Marathwada, which is notorious for farmer suicides had pinned hopes on the new crop insurance scheme – Pradhan Mantri Fasal Bhima Yojana (PMFBY) to save its farmers. But it has been a complete disappointment. Farmers of the region are in despair for they have not yet received the settlement for the crops lost in 2017, despite having paid the premium.

The Kharif season in 2017 in Parbhani district of Marathwada was covered by Reliance General. Farmers had lost their crop because of monsoon failure in that season.

A farmer activist, Maulik Kadam, District President of Shetkari Sanghatana told the paper that a total of 2,79,000 farmers in the Parbhani district paid ₹19.27 crore as premium for soybean in the kharif 2017 to Reliance General. The writer was not able to verify this sum independently. Mails to the company were unanswered at the time the article was published.

It was only after farmers of the district joined hands and took the problem to the District Agriculture Department and the Collector in May 2018 and went on a hunger strike that Reliance General settled the claims of soybean farmers in Sonpeth, Palam, Sailu and Purna taluks. However, till today, farmers from two large taluks - Parbhani and Jinthur, have not received even partial settlement of their dues.

Premium receipts in possession of BusinessLine show that 150-plus soybean farmers from Bori and nearby villages including Chandaj and Karvali that come under Parbhani district, have paid the premium for 2017 Kharif crop. Farmers at Parbhani are demanding an immediate settlement. With the Rain God letting them down in 2018 again, their only hope for any cash-flow now is the money from crop insurance.

Slack behaviour

While government guidelines require that the insurance companies deploy requisite infrastructure and resources for implementation of PMFBY to reach farmers at their doorstep, Reliance General does not appear to have done this. Suryakanth Sakaram Pathange, a farmer from Parbhani expressed his anger with - “ Hum kahan jayen aur kisse poochaen (where do we go and whom do we ask)? The insurance company could not be reached for our queries. Their toll-free number never worked…”

Reliance General claims that it had an office in the area in 2017, but this could not be verified.

None of the over 150 farmers who the writer met at Parbhani had seen the office of Reliance General or its representative at the village in the last two years.

This raises questions on whether the reach of the insurer in the specific region is taken into account while empanelling an insurance player.

Further, in Kharif 2017, there were lot of irregularities in crop cutting experiments (CCE), according to a report of the Committee of the District Agricultural Department.

Crop Cutting experiment is the process of harvesting the crop, threshing and winnowing it, and then weighing it to estimate the yield. This, then becomes the basis for claim settlement under the policy.

Farmers claim that at Parbhani, the mandatory number of CCEs were not done in Kharif 2017. The copy of the CCE documents for the Kharif 2017 season which BusinessLine had access to, shows the insurance company’s representative had not signed in any of these documents.

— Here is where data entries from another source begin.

(* ===== verification/SdkModel.v ===== *)
(** * An instance of the SDK's operations

    Functions that satisfy [SdkLaws], computed with in the witnesses: the theorems
    that assume the laws apply to them.  Lists of coins are not kept
    sorted, every denomination that is not blank is valid, and the address
    codec is the identity on bytes. *)

From S2P Require Import Prelude Sdk.

Module SdkModel.

(** [sdk.PrefixEndBytes]: the end of the range of keys with the given prefix,
    [None] (no end) when the prefix is empty or all 0xff. *)
Fixpoint prefix_end (p : bytes) : option bytes :=
  match p with
  | [] => None
  | x :: p =>
      match prefix_end p with
      | Some q => Some (x :: q)
      | None => if x =? 255 then None else Some [x + 1]
      end
  end.


(** A key is inside the range that ends at [prefix_end p] exactly when its
    first [length p] bytes are not above [p]. *)
Lemma prefix_end_below p k :
  Forall is_byte p -> Forall is_byte (take (length p) k) -> (length p <= length k)%nat ->
  below (prefix_end p) k = negb (bytes_ltb p (take (length p) k)).
Proof.
  revert k; induction p as [|x p IH]; intros k Hp Hk Hlen; [by destruct k|].
  destruct k as [|y k]; simpl in Hlen; [lia|].
  simpl in Hk. apply Forall_cons_1 in Hp as [Hx Hp]. apply Forall_cons_1 in Hk as [Hy Hk].
  specialize (IH k Hp Hk ltac:(lia)). unfold is_byte in *. simpl.
  destruct (prefix_end p) as [q|]; simpl in IH |- *.
  - rewrite IH. destruct (bytes_ltb p (take (length p) k)); simpl;
    destruct (Z.ltb_spec y x), (Z.eqb_spec y x), (Z.ltb_spec x y), (Z.eqb_spec x y); simpl; lia || done.
  - assert (bytes_ltb p (take (length p) k) = false) as ->
      by (destruct (bytes_ltb _ _); [discriminate IH|done]).
    destruct (Z.eqb_spec x 255); simpl;
    destruct (Z.ltb_spec x y), (Z.eqb_spec x y); simpl; try lia; try done;
    destruct (Z.ltb_spec y (x + 1)), (Z.eqb_spec y (x + 1)); simpl; try lia; try done;
    by destruct k.
Qed.


Definition valid_denom (d : string) : bool := negb (bool_decide (d = "")).
Definition check (z : Z) : outcome Z := if Z.abs z <? 2 ^ 256 then Ok z else Panic "Int overflow".
Definition new_coin (d : string) (z : Z) : outcome Coin :=
  if valid_denom d && (0 <=? z) then Ok (mkCoin d z) else Panic "invalid coin".
Definition valid_coin (c : Coin) : bool := valid_denom (Denom c) && (0 <=? Amount c).
Definition same_denom {A} (a b : Coin) (k : outcome A) : outcome A :=
  if bool_decide (Denom a = Denom b) then k else Panic "invalid coin denominations".
Definition coin_add (a b : Coin) : outcome Coin :=
  same_denom a b (let! z := check (Amount a + Amount b) in Ok (mkCoin (Denom a) z)).
Definition coin_sub (a b : Coin) : outcome Coin :=
  same_denom a b (let! z := check (Amount a - Amount b) in
                  if z <? 0 then Panic "negative coin amount" else Ok (mkCoin (Denom a) z)).
Definition coin_lt (a b : Coin) : outcome bool := same_denom a b (Ok (Amount a <? Amount b)).
Definition new_coins (c : Coin) : outcome Coins :=
  if valid_coin c then Ok (if Amount c =? 0 then [] else [c]) else Panic "invalid coins".
Definition positive_coin (c : Coin) : bool := valid_denom (Denom c) && (0 <? Amount c).
Definition valid_coins (cs : Coins) : bool :=
  forallb positive_coin cs && bool_decide (NoDup (Denom <$> cs)).
Fixpoint insert_coin (c : Coin) (cs : Coins) : outcome Coins :=
  match cs with
  | [] => Ok [c]
  | x :: cs =>
      if bool_decide (Denom x = Denom c)
      then let! z := check (Amount x + Amount c) in Ok (mkCoin (Denom x) z :: cs)
      else let! r := insert_coin c cs in Ok (x :: r)
  end.
Definition coins_add (a b : Coins) : outcome Coins := ofold insert_coin b a.
Definition all_positive (cs : Coins) : bool :=
  match cs with [] => false | _ => forallb (fun c => 0 <? Amount c) cs end.

(** Addresses as text: one character per byte. *)
Definition address_string (a : AccAddress) : string :=
  String.string_of_list_ascii (map (fun z => Ascii.ascii_of_N (Z.to_N z)) a).
Definition string_address (s : string) : outcome AccAddress :=
  match s with
  | EmptyString => Err (Plain "empty address string is not allowed")
  | _ => Ok (map (fun c => Z.of_N (Ascii.N_of_ascii c)) (String.list_ascii_of_string s))
  end.

#[export] Instance model : SdkConfig := {|
  ValidateDenom := valid_denom;
  AccAddress_String := address_string;
  AccAddressFromBech32 := string_address;
  PrefixEndBytes := prefix_end;
  int_chk := check;
  NewCoin := new_coin;
  Coin_IsValid := valid_coin;
  Coin_Add := coin_add;
  Coin_Sub := coin_sub;
  Coin_IsLT := coin_lt;
  NewCoins1 := new_coins;
  Coins_Add := coins_add;
  Coins_IsValid := valid_coins;
  IsAllPositive := all_positive
|}.

Lemma check_Ok z r : check z = Ok r -> r = z /\ Z.abs z < 2 ^ 256.
Proof. unfold check. case_match; [|done]. intros [= <-]. gobool; lia. Qed.
Lemma check_fits z : Z.abs z < 2 ^ 256 -> check z = Ok z.
Proof. unfold check. intros H. apply Z.ltb_lt in H. by rewrite H. Qed.

Lemma coin_add_Ok a b c : coin_add a b = Ok c ->
  Denom a = Denom b /\ c = mkCoin (Denom a) (Amount a + Amount b)
  /\ Z.abs (Amount a + Amount b) < 2 ^ 256.
Proof.
  unfold coin_add, same_denom. intros Hc. go_inv Hc. subst. apply check_Ok in Hcall as [-> ?].
  gobool. done.
Qed.

Lemma valid_coins_Ok cs : valid_coins cs = true ->
  Forall (fun c => valid_denom (Denom c) = true /\ 0 < Amount c) cs /\ NoDup (Denom <$> cs).
Proof.
  unfold valid_coins. intros [Hp Hn]%andb_prop. gobool. split; [|done].
  apply List.Forall_forall. intros c Hc. rewrite forallb_forall in Hp. specialize (Hp c Hc).
  unfold positive_coin in Hp. by gobool.
Qed.

Lemma AmountOf_absent cs d : d ∉ (Denom <$> cs) -> AmountOf cs d = 0.
Proof.
  induction cs as [|c cs IH]; simpl; [done|]. intros Hd. apply not_elem_of_cons in Hd as [Hne Hd].
  case_bool_decide; [congruence|]. by apply IH.
Qed.

Lemma insert_coin_Ok c cs r : valid_coins cs = true -> positive_coin c = true -> insert_coin c cs = Ok r ->
  valid_coins r = true /\ (forall d, AmountOf r d = AmountOf cs d + AmountOf [c] d)
  /\ (forall d, d ∈ (Denom <$> r) <-> d ∈ (Denom <$> cs) \/ d = Denom c).
Proof.
  intros Hv Hc. revert r Hv. induction cs as [|x cs IH]; intros r Hv Hr; simpl in Hr.
  { injection Hr as <-. split_and!.
    - apply andb_true_intro. split; [by simpl; rewrite Hc|apply bool_decide_eq_true, NoDup_singleton].
    - intros d. simpl. case_bool_decide; lia.
    - intros d. simpl. rewrite list_elem_of_singleton, elem_of_nil. tauto. }
  unfold valid_coins in Hv. simpl in Hv. apply andb_prop in Hv as [[Hx Hp]%andb_prop Hn].
  rewrite bool_decide_eq_true, NoDup_cons in Hn. destruct Hn as [Hnx Hn].
  case_bool_decide as Hd.
  - go_inv Hr. subst. apply check_Ok in Hcall as [-> _]. unfold valid_coins. simpl. split_and!.
    + rewrite Hp. unfold positive_coin in *. simpl. gobool. rewrite NoDup_cons. split_and!; naive_solver lia.
    + intros d. rewrite Hd. case_bool_decide; [lia|]. lia.
    + intros d. rewrite Hd, !elem_of_cons. tauto.
  - go_inv Hr. subst. destruct (IH r0) as (Hv' & Ha & He).
    { unfold valid_coins. rewrite Hp. simpl. by apply bool_decide_eq_true. }
    { done. }
    unfold valid_coins in Hv' |- *. simpl. apply andb_prop in Hv' as [Hp' Hn']. split_and!.
    + rewrite Hx, Hp'. simpl. rewrite bool_decide_eq_true in Hn' |- *. rewrite NoDup_cons, He. naive_solver.
    + intros d. rewrite Ha. simpl. repeat case_bool_decide; try lia; congruence.
    + intros d. rewrite !elem_of_cons, He. tauto.
Qed.

Lemma insert_coin_total c cs : AmountOf cs (Denom c) + Amount c < 2 ^ 256 ->
  valid_coins cs = true -> positive_coin c = true -> exists r, insert_coin c cs = Ok r.
Proof.
  intros Hm Hv Hc. induction cs as [|x cs IH]; simpl; [eauto|].
  unfold valid_coins in Hv. simpl in Hv, Hm. apply andb_prop in Hv as [[Hx Hp]%andb_prop Hn].
  rewrite bool_decide_eq_true, NoDup_cons in Hn. destruct Hn as [Hnx Hn].
  unfold positive_coin in Hx, Hc. gobool.
  case_bool_decide.
  - rewrite check_fits by lia. simpl. eauto.
  - destruct IH as (r & ->); [done| |simpl; eauto].
    apply andb_true_intro. split; [done|by apply bool_decide_eq_true].
Qed.

Lemma valid_coins_cons c cs : valid_coins (c :: cs) = true ->
  positive_coin c = true /\ valid_coins cs = true /\ AmountOf cs (Denom c) = 0.
Proof.
  unfold valid_coins. simpl. intros [[Hc Hp]%andb_prop Hn]%andb_prop.
  rewrite bool_decide_eq_true, NoDup_cons in Hn. destruct Hn as [Hd Hn].
  rewrite Hp, bool_decide_eq_true_2 by done. split_and!; [done|done|]. by apply AmountOf_absent.
Qed.

Lemma coins_add_Ok a b c : valid_coins a = true -> valid_coins b = true -> coins_add a b = Ok c ->
  valid_coins c = true /\ forall d, AmountOf c d = AmountOf a d + AmountOf b d.
Proof.
  unfold coins_add. revert a. induction b as [|x b IH]; intros a Ha Hb Hc; simpl in Hc.
  { injection Hc as <-. split; [done|]. intros d. simpl. lia. }
  apply obind_Ok in Hc as (r & Hr & Hc). apply valid_coins_cons in Hb as (Hx & Hb & Hz).
  destruct (insert_coin_Ok _ _ _ Ha Hx Hr) as (Hvr & Har & _).
  destruct (IH r Hvr Hb Hc) as [Hvc Hac]. split; [done|].
  intros d. rewrite Hac, Har. simpl. case_bool_decide; [subst d|]; lia.
Qed.

Lemma coins_add_total a b : valid_coins a = true -> valid_coins b = true ->
  (forall d, AmountOf a d + AmountOf b d < 2 ^ 256) -> exists c, coins_add a b = Ok c.
Proof.
  unfold coins_add. revert a. induction b as [|x b IH]; intros a Ha Hb Hm; simpl; [eauto|].
  apply valid_coins_cons in Hb as (Hx & Hb & Hz).
  destruct (insert_coin_total x a) as (r & Hr); [|done|done|].
  { specialize (Hm (Denom x)). simpl in Hm. rewrite bool_decide_eq_true_2 in Hm by done. lia. }
  rewrite Hr. simpl. destruct (insert_coin_Ok _ _ _ Ha Hx Hr) as (Hvr & Har & _).
  apply IH; [done|done|]. intros d. rewrite Har. specialize (Hm d). simpl in *.
  case_bool_decide; [subst d|]; lia.
Qed.

Lemma all_positive_iff cs :
  all_positive cs = true <-> cs <> [] /\ Forall (fun c => 0 < Amount c) cs.
Proof.
  assert (forallb (fun c => 0 <? Amount c) cs = true <-> Forall (fun c => 0 < Amount c) cs) as E.
  { rewrite forallb_forall, List.Forall_forall. split; intros Hc x Hx; apply Z.ltb_lt; auto. }
  destruct cs as [|c cs]; [naive_solver|]. unfold all_positive. rewrite E. naive_solver.
Qed.

#[export] Instance laws : SdkLaws.
Proof.
  split; simpl.
  - apply prefix_end_below.
  - apply check_Ok.
  - apply check_fits.
  - unfold new_coin. intros d a c Hc. go_inv Hc. subst. gobool. naive_solver.
  - intros d a Hd Ha. unfold new_coin. by rewrite Hd, (proj2 (Z.leb_le _ _)).
  - intros c. unfold valid_coin. by gobool.
  - apply coin_add_Ok.
  - intros a b Hd Hz. unfold coin_add, same_denom. by rewrite bool_decide_eq_true_2, check_fits.
  - unfold coin_sub, same_denom. intros a b c Hc. go_inv Hc. subst.
    apply check_Ok in Hcall as [-> ?]. gobool. split_and!; done || lia.
  - intros a b Hd Hz Hm. unfold coin_sub, same_denom. rewrite bool_decide_eq_true_2, check_fits by (done || lia).
    simpl. by rewrite (proj2 (Z.ltb_ge _ _)) by lia.
  - unfold coin_lt, same_denom. intros a b r Hc. go_inv Hc. subst. by gobool.
  - intros a b Hd. unfold coin_lt, same_denom. by rewrite bool_decide_eq_true_2.
  - unfold new_coins, valid_coin. intros c cs Hc. go_inv Hc. subst. gobool. split; [naive_solver|].
    intros d. destruct (Amount c =? 0) eqn:Ez; simpl; gobool; case_bool_decide; done || lia.
  - intros c Hc. unfold new_coins. rewrite Hc. eauto.
  - apply valid_coins_Ok.
  - apply all_positive_iff.
  - apply coins_add_Ok.
  - apply coins_add_total.
  - done.
Qed.

#[export] Instance bech32_laws : Bech32Laws.
Proof.
  split; [|intros [|c t] a; [done|by intros [= <-]]].
  intros a Hb Hne. cbn [AccAddressFromBech32 AccAddress_String model].
  assert (map (fun c => Z.of_N (Ascii.N_of_ascii c)) (String.list_ascii_of_string (address_string a)) = a) as E.
  { unfold address_string. rewrite String.list_ascii_of_string_of_list_ascii. clear Hne.
    induction Hb as [|x l Hx Hl IH]; simpl; [done|].
    unfold is_byte in Hx. rewrite Ascii.N_ascii_embedding by lia. f_equal; [lia|exact IH]. }
  unfold string_address. destruct (address_string a) as [|c r] eqn:Hs; [by subst a|]. by rewrite E.
Qed.
End SdkModel.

As per the government guideline, the State Revenue Department officials need to do the CCE, agreed. But the insurance companies are required to co-witness it. If Reliance General was not intimated about the CCE, it has to explain why it chose to remain silent.

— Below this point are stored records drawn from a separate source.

(* ===== verification/GoStd.v ===== *)
(** * The parts of Go's standard library the modules use

    [encoding/hex] is defined here and shown to round trip; the Unicode-aware
    functions of [strings] stay arguments of the models ([GoStrings]). *)

From S2P Require Import Prelude Sdk.

Class GoStrings : Type := {
  ToLower : string -> string;
  TrimSpace : string -> string
}.

(** ** encoding/hex *)
Definition hex_digit (n : Z) : Ascii.ascii :=
  Ascii.ascii_of_N (Z.to_N (if n <? 10 then 48 + n else 87 + n)).

(** [fromHexChar] *)
Definition hex_value (c : Ascii.ascii) : option Z :=
  let n := Z.of_N (Ascii.N_of_ascii c) in
  if (48 <=? n) && (n <=? 57) then Some (n - 48)
  else if (97 <=? n) && (n <=? 102) then Some (n - 87)
  else if (65 <=? n) && (n <=? 70) then Some (n - 55)
  else None.

Fixpoint hex_EncodeToString (b : bytes) : string :=
  match b with
  | [] => ""
  | x :: b => String (hex_digit (x / 16)) (String (hex_digit (x mod 16)) (hex_EncodeToString b))
  end.

Fixpoint hex_DecodeString (s : string) : outcome bytes :=
  match s with
  | EmptyString => Ok []
  | String _ EmptyString => Err (Plain "encoding/hex: odd length hex string")
  | String a (String b s) =>
      match hex_value a, hex_value b with
      | Some x, Some y => let! r := hex_DecodeString s in Ok (16 * x + y :: r)
      | _, _ => Err (Plain "encoding/hex: invalid byte")
      end
  end.

(** [[]byte(s)] *)
Definition string_bytes (s : string) : bytes :=
  map (fun c => Z.of_N (Ascii.N_of_ascii c)) (String.list_ascii_of_string s).

(** A store keyed by strings, iterated in the order of the key bytes. *)
Definition string_key_le {V} (a b : string * V) : Prop :=
  bytes_le (string_bytes a.1) (string_bytes b.1).
#[export] Instance string_key_le_dec {V} : RelDecision (@string_key_le V).
Proof. unfold string_key_le; intros a b; apply _. Defined.
Definition string_iterator {V} (m : gmap string V) : list (string * V) :=
  merge_sort string_key_le (map_to_list m).

Lemma string_iterator_Permutation {V} (m : gmap string V) : string_iterator m ≡ₚ map_to_list m.
Proof. apply merge_sort_Permutation. Qed.

Lemma hex_value_digit n : 0 <= n < 16 -> hex_value (hex_digit n) = Some n.
Proof.
  intros Hn. assert (Forall (fun k => hex_value (hex_digit k) = Some k) (seqZ 0 16)) as Hall
    by (repeat constructor).
  rewrite List.Forall_forall in Hall. apply Hall, list_elem_of_In, elem_of_seqZ. lia.
Qed.

Lemma hex_roundtrip b : Forall is_byte b -> hex_DecodeString (hex_EncodeToString b) = Ok b.
Proof.
  induction 1 as [|x b Hx Hb IH]; [done|]. unfold is_byte in Hx. cbn [hex_EncodeToString hex_DecodeString].
  rewrite !hex_value_digit by (Z.div_mod_to_equations; lia). rewrite IH. cbn [obind].
  do 2 f_equal. Z.div_mod_to_equations; lia.
Qed.

Lemma hex_EncodeToString_inj a b :
  Forall is_byte a -> Forall is_byte b -> hex_EncodeToString a = hex_EncodeToString b -> a = b.
Proof.
  intros Ha Hb E. apply hex_roundtrip in Ha, Hb. rewrite E, Hb in Ha. by injection Ha.
Qed.

Lemma hex_value_range c v : hex_value c = Some v -> 0 <= v < 16.
Proof. unfold hex_value. repeat case_match; intros [= <-]; gobool; lia. Qed.

Lemma hex_DecodeString_bytes s b : hex_DecodeString s = Ok b -> Forall is_byte b.
Proof.
  revert b. induction s as [s IH] using (induction_ltof1 _ String.length).
  destruct s as [|a [|c s]]; intros b Hb; cbn [hex_DecodeString] in Hb.
  - injection Hb as <-. constructor.
  - discriminate.
  - destruct (hex_value a) as [x|] eqn:Ha; [|discriminate].
    destruct (hex_value c) as [y|] eqn:Hc; [|discriminate].
    apply obind_Ok in Hb as (r & Hr & [= <-]).
    constructor; [|eapply IH; [|exact Hr]; unfold ltof; simpl; lia].
    apply hex_value_range in Ha, Hc. unfold is_byte. lia.
Qed.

It’s time that Reliance speaks up and pays up.

“We lost our crops. The government knows it. The satellite data has it. Pay us what we are due…,” said a smallholder farmer to the writer.

There are many gaps in the framework of PMFBY which is being exploited by insurance companies. The government needs to plug these for ensuring effective implementation of the scheme. The role of the Revenue Department in CCEs is important and there should be a mechanism to check that it carries out its role satisfactorily.